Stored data
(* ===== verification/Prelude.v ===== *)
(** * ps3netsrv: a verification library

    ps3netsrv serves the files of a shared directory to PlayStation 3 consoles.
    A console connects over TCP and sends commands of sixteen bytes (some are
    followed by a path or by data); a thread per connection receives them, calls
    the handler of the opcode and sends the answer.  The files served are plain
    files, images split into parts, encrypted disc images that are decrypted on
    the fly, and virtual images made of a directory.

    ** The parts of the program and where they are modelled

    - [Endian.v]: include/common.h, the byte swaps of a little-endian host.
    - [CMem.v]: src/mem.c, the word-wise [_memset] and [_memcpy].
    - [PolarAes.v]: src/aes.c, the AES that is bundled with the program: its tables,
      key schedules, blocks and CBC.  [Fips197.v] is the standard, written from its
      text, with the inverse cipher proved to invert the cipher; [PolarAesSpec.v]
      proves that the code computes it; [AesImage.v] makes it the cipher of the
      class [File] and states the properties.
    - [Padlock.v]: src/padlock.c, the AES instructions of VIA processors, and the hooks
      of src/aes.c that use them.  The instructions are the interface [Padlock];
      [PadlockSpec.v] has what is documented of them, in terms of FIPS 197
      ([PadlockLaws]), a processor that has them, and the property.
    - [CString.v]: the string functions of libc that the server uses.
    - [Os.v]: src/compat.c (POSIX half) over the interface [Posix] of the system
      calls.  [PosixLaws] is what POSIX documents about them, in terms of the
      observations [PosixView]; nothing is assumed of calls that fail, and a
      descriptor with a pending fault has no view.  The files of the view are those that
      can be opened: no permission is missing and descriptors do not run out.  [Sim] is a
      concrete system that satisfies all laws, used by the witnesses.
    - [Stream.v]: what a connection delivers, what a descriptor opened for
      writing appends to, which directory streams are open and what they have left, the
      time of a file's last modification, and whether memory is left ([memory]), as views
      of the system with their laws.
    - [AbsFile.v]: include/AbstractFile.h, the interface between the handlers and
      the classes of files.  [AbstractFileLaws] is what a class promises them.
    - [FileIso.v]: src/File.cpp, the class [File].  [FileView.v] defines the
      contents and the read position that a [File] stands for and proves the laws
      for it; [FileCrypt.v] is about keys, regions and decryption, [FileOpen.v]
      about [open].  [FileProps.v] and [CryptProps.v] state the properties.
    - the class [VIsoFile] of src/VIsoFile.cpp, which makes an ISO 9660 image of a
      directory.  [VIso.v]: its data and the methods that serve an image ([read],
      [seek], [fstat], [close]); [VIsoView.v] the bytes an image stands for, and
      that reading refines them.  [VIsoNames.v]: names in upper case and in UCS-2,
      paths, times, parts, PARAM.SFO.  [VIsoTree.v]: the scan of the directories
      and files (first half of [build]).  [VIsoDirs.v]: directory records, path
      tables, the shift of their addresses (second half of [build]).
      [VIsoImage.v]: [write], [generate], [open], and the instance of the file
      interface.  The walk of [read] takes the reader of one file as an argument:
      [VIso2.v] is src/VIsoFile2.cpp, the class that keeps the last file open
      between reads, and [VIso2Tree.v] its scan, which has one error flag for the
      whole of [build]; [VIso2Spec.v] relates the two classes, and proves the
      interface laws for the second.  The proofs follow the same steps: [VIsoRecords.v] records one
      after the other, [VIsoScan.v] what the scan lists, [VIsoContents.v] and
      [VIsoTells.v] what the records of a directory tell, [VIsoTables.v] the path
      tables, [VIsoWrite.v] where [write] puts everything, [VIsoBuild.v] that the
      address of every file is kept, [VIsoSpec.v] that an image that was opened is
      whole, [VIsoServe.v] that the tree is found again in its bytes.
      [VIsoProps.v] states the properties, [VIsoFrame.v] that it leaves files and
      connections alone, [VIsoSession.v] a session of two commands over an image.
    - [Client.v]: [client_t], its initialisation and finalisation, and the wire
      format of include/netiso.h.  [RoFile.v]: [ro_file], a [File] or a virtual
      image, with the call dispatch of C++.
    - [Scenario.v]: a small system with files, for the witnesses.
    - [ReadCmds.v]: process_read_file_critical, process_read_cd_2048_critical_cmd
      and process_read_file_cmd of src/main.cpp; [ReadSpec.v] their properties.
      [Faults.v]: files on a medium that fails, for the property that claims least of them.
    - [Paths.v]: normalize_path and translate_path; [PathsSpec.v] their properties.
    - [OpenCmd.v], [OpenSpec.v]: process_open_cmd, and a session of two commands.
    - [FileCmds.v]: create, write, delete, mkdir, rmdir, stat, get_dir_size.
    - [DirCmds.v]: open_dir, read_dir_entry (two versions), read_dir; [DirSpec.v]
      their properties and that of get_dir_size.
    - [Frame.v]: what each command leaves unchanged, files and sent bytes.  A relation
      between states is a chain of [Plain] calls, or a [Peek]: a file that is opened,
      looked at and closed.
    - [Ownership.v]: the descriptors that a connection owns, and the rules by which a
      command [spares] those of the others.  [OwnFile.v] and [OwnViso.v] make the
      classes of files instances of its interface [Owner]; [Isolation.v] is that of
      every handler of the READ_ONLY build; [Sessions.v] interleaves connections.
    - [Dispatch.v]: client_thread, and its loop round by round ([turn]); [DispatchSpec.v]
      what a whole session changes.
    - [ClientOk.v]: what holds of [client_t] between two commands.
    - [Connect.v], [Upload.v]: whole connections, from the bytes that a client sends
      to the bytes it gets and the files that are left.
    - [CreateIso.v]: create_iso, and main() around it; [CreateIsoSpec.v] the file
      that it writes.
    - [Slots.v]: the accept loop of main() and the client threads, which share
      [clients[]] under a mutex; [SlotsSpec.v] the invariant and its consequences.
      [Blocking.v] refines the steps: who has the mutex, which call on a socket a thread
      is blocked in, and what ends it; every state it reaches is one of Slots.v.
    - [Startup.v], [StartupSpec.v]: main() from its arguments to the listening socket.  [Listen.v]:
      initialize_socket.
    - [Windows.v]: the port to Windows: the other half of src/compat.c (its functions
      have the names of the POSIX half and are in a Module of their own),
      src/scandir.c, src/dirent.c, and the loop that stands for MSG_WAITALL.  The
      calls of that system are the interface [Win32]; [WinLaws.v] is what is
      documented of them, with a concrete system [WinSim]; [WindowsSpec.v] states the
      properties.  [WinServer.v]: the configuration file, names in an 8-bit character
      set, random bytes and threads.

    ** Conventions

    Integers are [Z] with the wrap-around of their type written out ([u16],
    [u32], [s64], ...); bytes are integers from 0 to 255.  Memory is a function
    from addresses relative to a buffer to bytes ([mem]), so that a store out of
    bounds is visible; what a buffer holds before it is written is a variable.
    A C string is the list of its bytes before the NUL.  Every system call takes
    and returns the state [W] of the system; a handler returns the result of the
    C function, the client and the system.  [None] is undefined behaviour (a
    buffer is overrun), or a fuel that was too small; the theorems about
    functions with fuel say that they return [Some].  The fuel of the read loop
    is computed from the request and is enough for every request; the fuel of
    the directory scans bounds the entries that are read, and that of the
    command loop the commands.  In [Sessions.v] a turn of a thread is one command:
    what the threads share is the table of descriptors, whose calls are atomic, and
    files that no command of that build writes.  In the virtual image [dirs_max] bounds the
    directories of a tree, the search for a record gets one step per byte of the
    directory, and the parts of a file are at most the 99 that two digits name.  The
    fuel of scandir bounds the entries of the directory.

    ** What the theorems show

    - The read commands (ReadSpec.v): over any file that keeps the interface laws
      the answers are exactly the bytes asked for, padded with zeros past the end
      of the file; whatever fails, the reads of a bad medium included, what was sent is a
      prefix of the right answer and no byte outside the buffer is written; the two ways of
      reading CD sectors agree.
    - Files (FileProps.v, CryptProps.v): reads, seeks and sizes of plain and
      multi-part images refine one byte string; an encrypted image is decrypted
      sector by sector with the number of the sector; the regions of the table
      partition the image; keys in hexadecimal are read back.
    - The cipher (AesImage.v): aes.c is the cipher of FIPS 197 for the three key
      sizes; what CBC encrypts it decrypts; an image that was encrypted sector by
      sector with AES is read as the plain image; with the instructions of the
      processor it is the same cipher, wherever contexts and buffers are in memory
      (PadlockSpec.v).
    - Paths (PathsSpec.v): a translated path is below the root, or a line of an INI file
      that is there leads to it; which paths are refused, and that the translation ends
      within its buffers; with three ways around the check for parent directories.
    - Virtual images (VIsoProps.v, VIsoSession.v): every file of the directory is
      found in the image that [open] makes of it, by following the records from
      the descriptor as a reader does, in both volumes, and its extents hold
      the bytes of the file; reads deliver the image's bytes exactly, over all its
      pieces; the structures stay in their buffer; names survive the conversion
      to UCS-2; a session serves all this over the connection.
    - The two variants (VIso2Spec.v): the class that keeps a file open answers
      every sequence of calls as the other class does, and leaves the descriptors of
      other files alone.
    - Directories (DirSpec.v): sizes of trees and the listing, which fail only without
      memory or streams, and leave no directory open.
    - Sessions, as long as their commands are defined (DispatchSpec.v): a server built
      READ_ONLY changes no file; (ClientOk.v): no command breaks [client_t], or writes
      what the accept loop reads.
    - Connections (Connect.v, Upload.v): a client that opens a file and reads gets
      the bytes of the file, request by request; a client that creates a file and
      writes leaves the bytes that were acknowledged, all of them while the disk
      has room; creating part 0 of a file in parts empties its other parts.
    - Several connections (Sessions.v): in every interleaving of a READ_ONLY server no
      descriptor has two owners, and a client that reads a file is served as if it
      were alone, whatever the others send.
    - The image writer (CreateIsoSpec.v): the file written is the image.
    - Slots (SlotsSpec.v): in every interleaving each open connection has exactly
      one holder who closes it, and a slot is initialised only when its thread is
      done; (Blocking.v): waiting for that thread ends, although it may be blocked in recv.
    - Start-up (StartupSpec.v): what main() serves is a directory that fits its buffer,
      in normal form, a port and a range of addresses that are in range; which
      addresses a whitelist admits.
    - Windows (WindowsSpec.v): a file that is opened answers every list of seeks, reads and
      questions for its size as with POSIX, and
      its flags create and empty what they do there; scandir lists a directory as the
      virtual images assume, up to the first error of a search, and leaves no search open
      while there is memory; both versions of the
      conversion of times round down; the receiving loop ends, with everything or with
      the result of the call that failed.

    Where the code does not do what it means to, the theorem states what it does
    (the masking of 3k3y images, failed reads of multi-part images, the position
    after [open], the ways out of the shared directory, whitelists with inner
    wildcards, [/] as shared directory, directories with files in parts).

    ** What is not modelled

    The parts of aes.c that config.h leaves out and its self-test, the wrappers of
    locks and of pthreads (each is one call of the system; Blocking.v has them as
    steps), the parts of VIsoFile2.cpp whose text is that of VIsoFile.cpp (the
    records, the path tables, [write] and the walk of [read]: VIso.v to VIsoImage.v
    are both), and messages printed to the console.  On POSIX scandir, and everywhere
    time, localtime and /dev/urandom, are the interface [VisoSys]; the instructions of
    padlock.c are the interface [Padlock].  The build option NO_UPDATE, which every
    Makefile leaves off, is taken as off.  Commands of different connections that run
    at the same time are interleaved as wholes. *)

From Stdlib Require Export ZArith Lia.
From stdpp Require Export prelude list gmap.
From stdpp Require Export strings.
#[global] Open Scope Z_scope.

About this exercise =
What this exercise asks for is every line of the data above with the word "stdpp".

The completed task =
From stdpp Require Export prelude list gmap.
From stdpp Require Export strings.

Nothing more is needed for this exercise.